Click HERE if you want to jump straight to the coding!

2.1 Introduction: SVCs

As was shown in Part 1, a standard linear regression seeks to model the relationship between a response variable and a series of predictor variables. It estimates a single set of unknown regression coefficients for each predictor (and intercept). It assumes that the response variable has a normal or Gaussian distribution and that the errors assumed independent and identically distributed, It is commonly solved via an ordinary least squares (OLS) approach.

For non-Gaussian response variables (such as integer counts), the OLS regression can be replaced with a Generalized Linear Model (GLM) (Nelder and Wedderburn 1972, McCullagh and Nelder 2019) whose coefficients are typically estimated via maximum likelihood (ML). For greater flexibility in capturing non-linear relationships between the response and predictors, a GLM can be extended by a Generalized Additive Model (GAM) (Hastie 2017) where each regression relationship can be modelled non-linearly,as an arbitrary function, say through splines or some other smoothing tool.

OLS regression and classic forms of GLM assume fixed (constant) coefficient processes. However, in reality, the relationship between the response and predictor variables in a geographical context may change with observation location. There may be a number of reasons for this, such as unaccounted-for local factors or bad measurements (remember that unlike physics, for social geography, urban studies and other related disciplines, there are no universal laws that govern behaviours, preferences, attitudes and sentiment!). Or this could be due to spatial heterogeneity in the process being examined. In this context, Spatially Varying Coefficient (SVC) regression models provide an alternative to ‘whole map’ or global regressions, which may incorrectly assume spatial stationarity in regression coefficients (Openshaw 1996) - i.e. that the relationships between the target variable and the response variables are the same everywhere.

For completeness, the next section provides a full theoretical description of the Geographical Gaussian Process GAM (GGP-GAM) and can be skimmed or skipped and returned to later!

2.2 GAMs with GP splines and the GGP-GAM

GAMs are able to handle many kinds of responses (Wood 2017, Fahrmeir et al. 2021). They generate multiple model terms which are added together and provide an intuitive approach to fit relatively complex relationships in data with complex interactions and non-linearities (Wood 2017). The outputs of GAMs provide readily understood summaries of the relationship between predictor and response variables and how the outcome is modelled. They are able to predict well from complex systems, quantify relationships, and make inferences about these relationships, such as what variables are important and at what range of values they are most influential (Hastie and Tibshirani 1990, Wood 2017). GAMs can perform as well as or better than most machine learning models and they are relatively fast (Friedman 2001, Wood 2017). Importantly, in the context of SVC modelling, GAMs combine predictive power, model accuracy and model transparency and generate “intrinsically understandable white-box machine learning models that provide a technically equivalent, but ethically more acceptable alternative to [machine learning] black-box models(Zschech et al. 2022, p. p2).

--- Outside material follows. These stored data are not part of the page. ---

Definition np_max (a : ndarray T) : res T (value T) :=
  match data a with
  | [] => Raise (zero_size "maximum")
  | x :: xs => Ok (VNum (foldl s_max x xs))
  end.

(** [getattr(np, name)] for the names the module asks for. *)
Definition np_getattr (name : string)
  : option (ndarray T -> res T (value T)) :=
  if decide (name = "sum") then Some np_sum
  else if decide (name = "any") then Some np_any
  else if decide (name = "all") then Some np_all
  else if decide (name = "min") then Some np_min
  else if decide (name = "max") then Some np_max
  else if decide (name = "prod") then Some np_prod
  else None.

(** *** Attributes of an array

    The part of the attribute table of [numpy.ndarray] that matters here:
    three data attributes, and the methods whose names are those of the
    reductions. *)
Inductive ndattr : Type :=
  | AShape (sh : list nat)
  | ANdim (n : nat)
  | ASize (n : nat)
  | AMethod (name : string) (self : ndarray T).

Definition ndarray_methods : list string :=
  ["sum"; "any"; "all"; "min"; "max"; "prod"].

Definition ndarray_getattr (a : ndarray T) (name : string) : res T ndattr :=
  if decide (name = "shape") then Ok (AShape (shape a))
  else if decide (name = "ndim") then Ok (ANdim (length (shape a)))
  else if decide (name = "size") then Ok (ASize (prod_shape (shape a)))
  else if bool_decide (name ∈ ndarray_methods) then Ok (AMethod name a)
  else Raise (AttributeError "'numpy.ndarray' object has no attribute").

(** ** ArrayTuple *)

Definition _REDUCTIONS : list string :=
  ["sum"; "any"; "all"; "min"; "max"; "prod"].

(** What [ArrayTuple.__getattr__] hands back: the partial application of a
    NumPy function to the list of broadcast members, or a new [ArrayTuple]
    of the members' attributes. *)
Inductive at_attr : Type :=
  | Partial (f : string) (bs : list (ndarray T))
  | Forwarded (vs : list ndattr).

Definition ArrayTuple_getattr (self : list (ndarray T)) (name : string)
  : res T at_attr :=
  if bool_decide (name ∈ _REDUCTIONS) then
    bs ← broadcast_arrays self; Ok (Partial name bs)
  else
    vs ← each (fun a => ndarray_getattr a name) self; Ok (Forwarded vs).

(** Calling the partial object [partial(getattr(np, f), bs)] without
    further arguments: [np.f(bs)], where the list [bs] of arrays of one
    shape is read as their stack. *)
Definition partial_call (f : string) (bs : list (ndarray T))
  : res T (value T) :=
  match np_getattr f with
  | Some g => g (np_stack bs)
  | None => Raise (AttributeError "module 'numpy' has no attribute")
  end.

Definition ArrayTuple_broadcast (self : list (ndarray T))
  : res T (list (ndarray T)) :=
  broadcast_arrays self.

(** Names that the ordinary lookup finds on the class or on [tuple], so that
    [__getattr__] is not called for them (special names of [tuple] and
    [object] other than those of the class body are left out). *)
Definition ArrayTuple_class_attrs : list string :=
  ["__slots__"; "_REDUCTIONS"; "__getattr__"; "__dir__"; "__call__";
   "broadcast"; "count"; "index"].

Inductive at_access : Type :=
  | AtClassAttr (name : string)
  | AtDynamic (r : at_attr).

(** [self.name] on an [ArrayTuple]. *)
Definition ArrayTuple_access (self : list (ndarray T)) (name : string)
  : res T at_access :=
  if bool_decide (name ∈ ArrayTuple_class_attrs) then Ok (AtClassAttr name)
  else r ← ArrayTuple_getattr self name; Ok (AtDynamic r).

End Reductions.

(** ** Built-in tuples *)

Section Tuples.
Context {T : Type}.

Inductive key : Type :=
  | KInt (i : Z)
  | KSlice (start stop step : option Z).

Definition out_of_range : exn T := IndexError "tuple index out of range".

(** [t[i]] for an integer [i]; a negative [i] counts from the end. *)
Definition tuple_item {A} (t : list A) (i : Z) : res T A :=
  let n := Z.of_nat (length t) in
  let j := if (i <? 0)%Z then (i + n)%Z else i in
  if ((j <? 0) || (n <=? j))%Z then Raise out_of_range
  else match t !! Z.to_nat j with
       | Some x => Ok x
       | None => Raise out_of_range
       end.

(** The bounds of a slice once adjusted to a sequence of length [len]. *)
Definition slice_bound (len step : Z) (dflt : Z) (o : option Z) : Z :=
  let lower := if (0 <? step)%Z then 0%Z else (-1)%Z in
  let upper := if (0 <? step)%Z then len else (len - 1)%Z in
  match o with
  | None => dflt
  | Some i => if (i <? 0)%Z then Z.max (i + len) lower else Z.min i upper
  end.

Definition slice_start (len step : Z) (o : option Z) : Z :=
  slice_bound len step (if (0 <? step)%Z then 0 else len - 1)%Z o.

Definition slice_stop (len step : Z) (o : option Z) : Z :=
  slice_bound len step (if (0 <? step)%Z then len else -1)%Z o.

Definition slice_length (start stop step : Z) : Z :=
  if (0 <? step)%Z then
    if (start <? stop)%Z then ((stop - start - 1) / step + 1)%Z else 0%Z
  else
    if (stop <? start)%Z then ((start - stop - 1) / (- step) + 1)%Z else 0%Z.

Definition tuple_slice {A} (t : list A) (start stop step : option Z)
  : res T (list A) :=
  let st := default 1%Z step in
  if (st =? 0)%Z then Raise (ValueError "slice step cannot be zero")
  else
    let len := Z.of_nat (length t) in
    let a := slice_start len st start in
    let b := slice_stop len st stop in
    Ok (omap (fun k => t !! Z.to_nat (a + Z.of_nat k * st))
             (seq 0 (Z.to_nat (slice_length a b st)))).

(** [tuple.__getitem__]: one member for an integer, a tuple for a slice. *)
Definition tuple_getitem {A} (t : list A) (item : key) : res T (A + list A) :=
  match item with
  | KInt i => x ← tuple_item t i; Ok (inl x)
  | KSlice a b c => r ← tuple_slice t a b c; Ok (inr r)
  end.

End Tuples.

(** ** Axis objects and the store *)

Section Axes.
Context {T : Type}.

(** Modelled from the spec: the class [Axis] of [.axis] is not part of the
    sources. An axis has the capability set of the data model: [size] and
    [extent] (integers), [centers], [edges] and [widths] (1-D numeric
    sequences), the callables [value], [bin] and [index], which may raise,
    and arbitrary additional readable and writable attributes, kept in
    [ax_dict]. *)
Record Axis : Type := mk_axis {
  ax_size : Z;
  ax_extent : Z;
  ax_centers : list T;
  ax_edges : list T;
  ax_widths : list T;
  ax_value : value T -> res T (value T);
  ax_bin : value T -> res T (value T);
  ax_index : value T -> res T (value T);
  ax_dict : gmap string (value T) }.

Definition axis_capabilities : list string :=
  ["size"; "extent"; "centers"; "edges"; "widths"; "value"; "bin"; "index"].

Definition no_attribute : exn T := AttributeError "object has no attribute".
Definition cannot_set : exn T := AttributeError "can't set attribute".

(** Modelled from the spec: reading an attribute of an axis. A member that
    lacks the attribute raises the attribute error. *)
Definition axis_getattr (l : loc) (a : Axis) (attr : string) : res T (value T) :=
  if decide (attr = "size") then Ok (VInt (ax_size a))
  else if decide (attr = "extent") then Ok (VInt (ax_extent a))
  else if decide (attr = "centers") then Ok (VSeq (ax_centers a))
  else if decide (attr = "edges") then Ok (VSeq (ax_edges a))
  else if decide (attr = "widths") then Ok (VSeq (ax_widths a))
  else if bool_decide (attr ∈ axis_capabilities) then Ok (VMethod attr l)
  else match ax_dict a !! attr with
       | Some v => Ok v
       | None => Raise no_attribute
       end.

(** Modelled from the spec: writing an attribute of an axis. The capability
    set cannot be written (the axis is immutable in that respect); any other
    attribute is stored on the axis. *)
Definition axis_setattr (a : Axis) (attr : string) (v : value T) : res T Axis :=
  if bool_decide (attr ∈ axis_capabilities) then Raise cannot_set
  else Ok (mk_axis (ax_size a) (ax_extent a) (ax_centers a) (ax_edges a)
                   (ax_widths a) (ax_value a) (ax_bin a) (ax_index a)
                   (<[attr := v]> (ax_dict a))).

(** The store of the axis objects. *)
#[local] Abbreviation heap := (gmap positive Axis).

Definition isinstance_Axis (item : value T) : bool :=
  match item with
  | VAxis _ => true
  | _ => false
  end.

(** The object a member stands for. Members that are not axes, which
    [AxesTuple.__init__] refuses, have none of the attributes asked for. *)
Definition deref (h : heap) (s : value T) : res T (loc * Axis) :=
  match s with
  | VAxis l =>
      match h !! l with
      | Some a => Ok (l, a)
      | None => Raise no_attribute
      end
  | _ => Raise no_attribute
  end.

(** [getattr(s, attr)] *)
Definition py_getattr (h : heap) (s : value T) (attr : string)
  : res T (value T) :=
  '(l, a) ← deref h s; axis_getattr l a attr.

(** [s.__setattr__(attr, v)]: the axis is updated in place. *)
Definition py_setattr (h : heap) (s : value T) (attr : string) (v : value T)
  : heap * res T unit :=
  match deref h s with
  | Ok (l, a) =>
      match axis_setattr a attr v with
      | Ok a' => (<[l := a']> h, Ok ())
      | Raise e => (h, Raise e)
      end
  | Raise e => (h, Raise e)
  end.

(** Modelled from the spec: [zip_strict] of [.utils] is not part of the
    sources. It pairs its two arguments by position and fails with an arity
    mismatch when they differ in length. As a generator it yields the pairs
    that exist before it fails: the list of pairs, and the failure that ends
    the iteration, if any. *)
Fixpoint zip_strict {A B} (xs : list A) (ys : list B)
  : list (A * B) * option (exn T) :=
  match xs, ys with
  | [], [] => ([], None)
  | x :: xs', y :: ys' =>
      let (ps, e) := zip_strict xs' ys' in ((x, y) :: ps, e)
  | _, _ => ([], Some ArityMismatch)
  end.

End Axes.

Arguments Axis : clear implicits.

Abbreviation heap T := (gmap positive (Axis T)).

(** ** AxesTuple *)

Section AxesTuple.
Context {T : Type}.

(** An instance: the members of the tuple, and the attributes stored on the
    instance itself, one per name of [__slots__]; what is assigned to an
    attribute of the container is a sequence of values. *)
Record AxesTuple : Type := mk_axes {
  items : list (value T);
  own : gmap string (list (value T)) }.

#[local] Abbreviation heap := (heap T).

Definition __slots__ : list string := [].

Record mgridopts : Type := mk_opts { sparse : bool; indexing_ : indexing }.

Definition _MGRIDOPTS : mgridopts := mk_opts true IJ.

Splines are typically used to model non-linear relationships in GAMs, and they can be of different forms depending on the problem and data (Hastie and Tibshirani 1990) . Splines are represented as a linear combination of basis functions, and each basis function is assigned a coefficient that is linearly combined to generate predictions of the outcome variable. Basis functions can be either single or multi-dimensional in terms of predictor variables. As a result, a GAM consists of linear sums of multi-dimensional basis functions, allowing for the modelling of complex relationships. The appropriate degree of “wiggliness” in the spline is determined by the smoothing parameter, which balances over-fitting versus capturing the complexity in the relationship.

In recent work, Fan and Huang (2022) proposed an SVC model via a GLM with reduced-rank thin-plate splines. An alternative approach to SVC modelling is to consider the predictor-to-response relationship over space as a GP. A GP is a random process over functions, and its terms can be modelled using GP splines within a GAM. In this work, low rank GP splines parameterised with location were used as GPs are effective in specifying autocorrelation in spatially-varying random functions (Williams and Rasmussen 2006), and GP-based smoothing using observations at specific locations can identify any spatial trends in the data.

GAMs are able to calibrate regression models where functions of the predictor variables are unknown and of the form:

\[\begin{equation} y = \alpha + f_1(z_1) + f_2(z_2) + \cdots + f_m(z_m) + \epsilon \label{eqn3} \end{equation}\]

where the \(j\)-th predictor \(z_j\) may be a scalar or a vector.

These can be extended such that each \(f_j(z_j)\) is a linear regression coefficient on another scalar predictor \(x_j\):

\[\begin{equation} y = \alpha+f_{0}(z_0) + x_1f_1(z_1) + x_2f_2(z_2) + \cdots + x_mf_m(z_m) + \epsilon \label{eqn4} \end{equation}\]

And, if \(z_0 = z_1 = \cdots z_m = z\) for example, and \(z\) is a vector of spatial coordinates then this specifies a SVC model:

\[\begin{equation} y = \alpha +f_{0}(z) + x_1f_1(z) + x_2f_2(z) + \cdots + x_mf_m(z) + \epsilon \label{eqn5} \end{equation}\] where \(f_{j}(z)\) represents the \(j\)-th SVC.

One way of specifying \(\alpha(z) \cdots f_m(z)\) is that each function is generated from a GP spline with a zero mean defined as follows:

\[\begin{equation} f_{j}(z) = \sum_{p=1}^{P} \kappa_p(z)\gamma_{j,p} \qquad \gamma_{j,p} \sim N(0,s^{2}_{j}) \label{eqn6} \end{equation}\]

where \(\kappa_p(z)\) is a basis function, \(\gamma_{j,p}\) is the corresponding coefficient and \(s^{2}_{j}\) is called the smoothing parameter. The SVC \(f_j(z)\) has a large spatial variation if \(s^{2}_{j}\) is large, while constant if \(s^{2}_{j}\) equals zero. Thus, the smoothing parameter determines “wiggliness” of the SVC.

The basis function \(\kappa_p(z)\) is specified so that \(f_j(z)\) has a spatially smooth map pattern characterized by the following covariance function:

Note that GPs also have a covariance function:

\[\begin{equation} \text{Cov}(f_m(z),f_j(z') = s^{2}_{j}c(d_{z,z'}) \label{eqn7} \end{equation}\]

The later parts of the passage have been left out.